**INPUT RECORDS:**
(** * Crypto portfolio tracker: the holding manager and the valuation engine

    A shallow embedding of [crypto_portfolio.py] (class [CryptoPortfolio]).

    Modelling choices, all read off the source:
    - a number (amount, price, value) is an exact rational [Qc], with no
      rounding; Python's [/] raises [ZeroDivisionError] on a zero divisor,
      so division returns an [option]. The rounding of float arithmetic,
      the [OverflowError] of very large integers and the values [inf] and
      [nan] are outside these numbers; where [nan] decides, in saving and
      loading, the module [Py] has it;
    - a price record returned by [get_price] is a Python dict from field
      names to numbers, here a [gmap string Qc]; the empty dict is the
      answer for an unknown coin or a failed request;
    - [self.portfolio] is a record of two lists; [list.append] is [++ [x]]
      and [list.pop(i)] is positional deletion;
    - the object, the file it is saved to, the wall clock and the lines
      printed form an explicit [World] threaded through every method;
    - [display_portfolio] is the list of lines it prints, and a round of
      the menu of [main] takes the lines typed as already parsed. *)

From Stdlib Require Import QArith Qcanon.
From stdpp Require Import base option list strings gmap.
(** * jursonmo/route: a slot-array IPv4 routing table with longest-prefix lookup

    The repository holds two variants of the same table:
    - package [route]   (route.go): one flat array of 32 slots, a 32-bit
      occupancy word [slotMask], one lock for the word and one per slot;
    - package [routev2] (the sectioned rewrite): 4 sections of 8 slots, each
      section with its own 8-bit occupancy word and its own lock.

    Both are embedded below as state-passing programs over an outcome type
    that keeps Go's ways of not returning (run-time panic, fatal error,
    blocking on a lock) apart from a normal return.  The table is the state;
    locks are part of it, as one goroutine sees them.

    The standard-library routines the table calls ([net.ParseCIDR],
    [IPMask.Size], [binary.BigEndian.Uint32], [sync.RWMutex]) are not part
    of the repository; modules [net], [binary] and [sync] give them as
    functions that follow the library's implementation and documented
    contract.

    Layout: the Go run-time, the library modules, the two packages, the
    specification's side (masks, longest-prefix match, well-formed CIDR
    strings), invariants; then the lemmas and, last, the claims C1..C10. *)

From Stdlib Require Import ZArith Ascii String List Lia Bool.
From stdpp Require Import base option list gmap strings.

Open Scope Z_scope.

(** ** Go run-time: outcomes, a state monad, fixed-width integers *)

Inductive outcome (A : Type) : Type :=
| Done (a : A)   (* the call returns *)
| Panic          (* run-time panic (index out of range) *)
| Fatal          (* fatal error raised by the run-time (lock misuse) *)
| Blocked.       (* the goroutine waits for ever *)
Arguments Done {A} a.
Arguments Panic {A}.
Arguments Fatal {A}.
Arguments Blocked {A}.

Definition M (S A : Type) : Type := S -> outcome (A * S).

Definition ret {S A} (a : A) : M S A := fun s => Done (a, s).

Definition bind {S A B} (m : M S A) (k : A -> M S B) : M S B :=
  fun s => match m s with
           | Done (a, s') => k a s'
           | Panic => Panic
           | Fatal => Fatal
           | Blocked => Blocked
           end.

Definition get {S} : M S S := fun s => Done (s, s).
Definition lift {S A} (o : outcome A) : M S A :=
  fun s => match o with
           | Done a => Done (a, s)
           | Panic => Panic
           | Fatal => Fatal
           | Blocked => Blocked
           end.

Notation "'do' x <- m ; k" := (bind m (fun x => k))
  (at level 10, x name, m at level 100, k at level 200).
Notation "m ;; k" := (bind m (fun _ => k))
  (at level 100, k at level 200, right associativity).

(** [uint32] and [uint8] are integers in [Z] reduced after every operation. *)
Definition wrap32 (z : Z) : Z := z mod 2 ^ 32.
Definition wrap8 (z : Z) : Z := z mod 2 ^ 8.
(** [^x] on [uint32] and on [uint8]. *)
Definition not32 (z : Z) : Z := Z.lxor z 0xFFFFFFFF.
Definition not8 (z : Z) : Z := Z.lxor z 0xFF.

(** An array read [a[i]] with a Go [int] index: out of range panics. *)
Definition index {A} (a : list A) (i : Z) : outcome A :=
  if i <? 0 then Panic
  else match a !! Z.to_nat i with
       | Some x => Done x
       | None => Panic
       end.

(** [interface{}]: the nil interface or a dynamic value the table never
    inspects. *)
Inductive iface (T : Type) : Type :=
| nil_iface
| dyn (x : T).
Arguments nil_iface {T}.
Arguments dyn {T} x.

(** ** sync.RWMutex, as one goroutine sees it *)

Module sync.

Record RWMutex : Type := mkRWMutex {
  readerCount : nat;
  writerHeld : bool
}.

Definition zero : RWMutex := mkRWMutex 0 false.

Definition Lock (m : RWMutex) : outcome RWMutex :=
  if writerHeld m || negb (Nat.eqb (readerCount m) 0) then Blocked
  else Done (mkRWMutex (readerCount m) true).

(** Unlock of a mutex that is not locked for writing is a fatal error. *)
Definition Unlock (m : RWMutex) : outcome RWMutex :=
  if writerHeld m then Done (mkRWMutex (readerCount m) false)
  else Fatal.

Definition RLock (m : RWMutex) : outcome RWMutex :=
  if writerHeld m then Blocked
  else Done (mkRWMutex (S (readerCount m)) false).

Definition RUnlock (m : RWMutex) : outcome RWMutex :=
  match readerCount m with
  | O => Fatal
  | S n => Done (mkRWMutex n (writerHeld m))
  end.

End sync.

(** ** The parts of package [net] and [encoding/binary] the table calls *)

Module net.

Definition ch (c : ascii) : Z := Z.of_N (N_of_ascii c).

Fixpoint bytes (s : string) : list Z :=
  match s with
  | EmptyString => []
  | String c s' => ch c :: bytes s'
  end.

Definition IPv4len : nat := 4.
Definition IPv6len : nat := 16.
Definition big : Z := 0xFFFFFF.

Definition isdigit (c : Z) : bool := (ch "0" <=? c) && (c <=? ch "9").

(** [dtoi]: decimal to integer; returns number, characters consumed, success. *)
Fixpoint dtoi_loop (s : list Z) (n : Z) (i : nat) : Z * nat * bool :=
  match s with
  | c :: s' =>
      if isdigit c then
        let n' := n * 10 + (c - ch "0") in
        if big <=? n' then (big, i, false) else dtoi_loop s' n' (S i)
      else if Nat.eqb i 0 then (0, O, false) else (n, i, true)
  | [] => if Nat.eqb i 0 then (0, O, false) else (n, i, true)
  end.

**WORK ITEM:** Where the line with "- a price record" ends, your copy should end too; please return exactly the lines from the first line of the data through it.

**EXERCISE OUTPUT:**
(** * Crypto portfolio tracker: the holding manager and the valuation engine

    A shallow embedding of [crypto_portfolio.py] (class [CryptoPortfolio]).

    Modelling choices, all read off the source:
    - a number (amount, price, value) is an exact rational [Qc], with no
      rounding; Python's [/] raises [ZeroDivisionError] on a zero divisor,
      so division returns an [option]. The rounding of float arithmetic,
      the [OverflowError] of very large integers and the values [inf] and
      [nan] are outside these numbers; where [nan] decides, in saving and
      loading, the module [Py] has it;
    - a price record returned by [get_price] is a Python dict from field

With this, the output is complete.